_Task to complete_
All of the data below must be repeated exactly.

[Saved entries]
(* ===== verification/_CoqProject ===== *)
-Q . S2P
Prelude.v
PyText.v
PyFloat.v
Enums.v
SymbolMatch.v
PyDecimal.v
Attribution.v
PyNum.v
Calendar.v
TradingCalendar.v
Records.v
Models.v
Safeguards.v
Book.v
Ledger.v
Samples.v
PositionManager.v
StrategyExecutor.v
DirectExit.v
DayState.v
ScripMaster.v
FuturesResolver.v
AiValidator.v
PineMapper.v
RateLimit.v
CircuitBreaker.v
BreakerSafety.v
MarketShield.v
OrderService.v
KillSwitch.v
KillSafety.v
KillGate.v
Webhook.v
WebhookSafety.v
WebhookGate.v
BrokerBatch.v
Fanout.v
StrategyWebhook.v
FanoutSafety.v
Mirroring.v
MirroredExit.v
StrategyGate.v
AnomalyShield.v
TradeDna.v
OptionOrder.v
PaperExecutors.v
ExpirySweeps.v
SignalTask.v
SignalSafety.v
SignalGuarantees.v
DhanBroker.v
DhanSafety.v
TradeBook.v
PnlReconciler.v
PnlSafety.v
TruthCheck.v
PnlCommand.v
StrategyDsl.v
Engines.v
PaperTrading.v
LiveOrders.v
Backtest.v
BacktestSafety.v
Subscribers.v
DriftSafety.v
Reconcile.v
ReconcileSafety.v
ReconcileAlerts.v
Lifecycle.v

_Response area_
(* ===== verification/_CoqProject ===== *)
-Q . S2P
Prelude.v
PyText.v
PyFloat.v
Enums.v
SymbolMatch.v
PyDecimal.v
Attribution.v
PyNum.v
Calendar.v
TradingCalendar.v
Records.v
Models.v
Safeguards.v
Book.v
Ledger.v
Samples.v
PositionManager.v
StrategyExecutor.v
DirectExit.v
DayState.v
ScripMaster.v
FuturesResolver.v
AiValidator.v
PineMapper.v
RateLimit.v
CircuitBreaker.v
BreakerSafety.v
MarketShield.v
OrderService.v
KillSwitch.v
KillSafety.v
KillGate.v
Webhook.v
WebhookSafety.v
WebhookGate.v
BrokerBatch.v
Fanout.v
StrategyWebhook.v
FanoutSafety.v
Mirroring.v
MirroredExit.v
StrategyGate.v
AnomalyShield.v
TradeDna.v
OptionOrder.v
PaperExecutors.v
ExpirySweeps.v
SignalTask.v
SignalSafety.v
SignalGuarantees.v
DhanBroker.v
DhanSafety.v
TradeBook.v
PnlReconciler.v
PnlSafety.v
TruthCheck.v
PnlCommand.v
StrategyDsl.v
Engines.v
PaperTrading.v
LiveOrders.v
Backtest.v
BacktestSafety.v
Subscribers.v
DriftSafety.v
Reconcile.v
ReconcileSafety.v
ReconcileAlerts.v
Lifecycle.v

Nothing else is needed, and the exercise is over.